Simplified modeling of fed-batch alcoholic fermentation of sugarcane blackstrap molasses

Abstract

Simplified modeling based on material balances for biomass, ethanol and substrate was used to describe the kinetics of fed-batch alcohol fermentation of sugarcane blackstrap molasses. Maintenance requirements were previously shown to be of particular significance in this system, owing to the use of massive inoculum to minimize inhibitions; therefore, they were taken into consideration for kinetic modeling. Average values of biomass and ethanol yields, productivities, and substrate consumption rates, calculated at the end of runs performed either at constant or exponentially varying flow rates, demonstrated that all of these parameters were influenced by the initial sugar-feeding rate, F(o)S(o). Under conditions of substrate shortage (F(o)S(o) </= 300 g(S) h(-1)), the amount of carbon dioxide produced was higher than that corresponding to the stoichiometry of sucrose fermentation to ethanol, indicating that an appreciable fraction of the carbon source was likely consumed by respiration.

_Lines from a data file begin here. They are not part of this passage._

(** C1, amended. After [logout] the loading flag is false on every path.
    The local user is absent when the sign-out request succeeded, in which
    case [logout] returns; when the request failed or threw, [logout]
    raises and the local user is the one installed before the call. *)
Theorem logout_spec (auth : AuthService) (w : World) (r : Outcome (Envelope unit))
    (b : Backend) :
  svc_signOut auth (backend w) = (r, b) →
  isLoading (SupabaseAuthProvider.logout auth w).2 = false ∧
  ((∃ data, r = Returns (Success data)) →
   (SupabaseAuthProvider.logout auth w).1 = Returns tt ∧
   user (SupabaseAuthProvider.logout auth w).2 = None) ∧
  ((∀ data, r ≠ Returns (Success data)) →
   (∃ err, (SupabaseAuthProvider.logout auth w).1 = Throws err) ∧
   user (SupabaseAuthProvider.logout auth w).2 = user w).
Proof.
  intros Hout. pose proof (logout_run auth w) as [Hload Hrun].
  rewrite Hout in Hrun. split; [done|]. split.
  - intros [data ->]. done.
  - intros Hfail. destruct r as [[data|error]|err].
    + by destruct (Hfail data).
    + destruct Hrun as [-> ->]. eauto.
    + destruct Hrun as [-> ->]. eauto.
Qed.

(** Sign-out succeeds and Ana is cleared; it fails and she stays. *)
Lemma logout_spec_witness :
  user (SupabaseAuthProvider.logout supabaseAuth
          (Sample.world (Some Sample.ana) true Sample.online)).2 = None ∧
  user (SupabaseAuthProvider.logout supabaseAuth
          (Sample.world (Some Sample.ana) true Sample.offline)).2 = Some Sample.ana.
Proof.
  split.
  - refine (proj2 (proj1 (proj2 (logout_spec supabaseAuth
              (Sample.world (Some Sample.ana) true Sample.online)
              (Returns (Success tt)) (add_request ReqSignOut Sample.online)
              eq_refl)) _)).
    exists tt. reflexivity.
  - refine (proj2 (proj2 (proj2 (logout_spec supabaseAuth
              (Sample.world (Some Sample.ana) true Sample.offline)
              (Returns (Failure (Some "Failed to fetch")))
              (add_request ReqSignOut Sample.offline)
              eq_refl)) _)).
    intros data. discriminate.
Defined.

Besides, the biomass yields either on substrate, Y(X/S), or ethanol, Y(X/E), as well as the product yield on substrate, Y(E/S), notably decreased. These results are in agreement with the relatively high specific rate of anaerobic substrate consumption for maintenance estimated for this system (m(a) (s) = 0.789 g(S) g(X) (-1) h(-1)), which was responsible for the consumption of more than 70% of the fed carbon source. The proposed equations derived from the Monod model proved to be a useful tool to easily predict the performance of this process.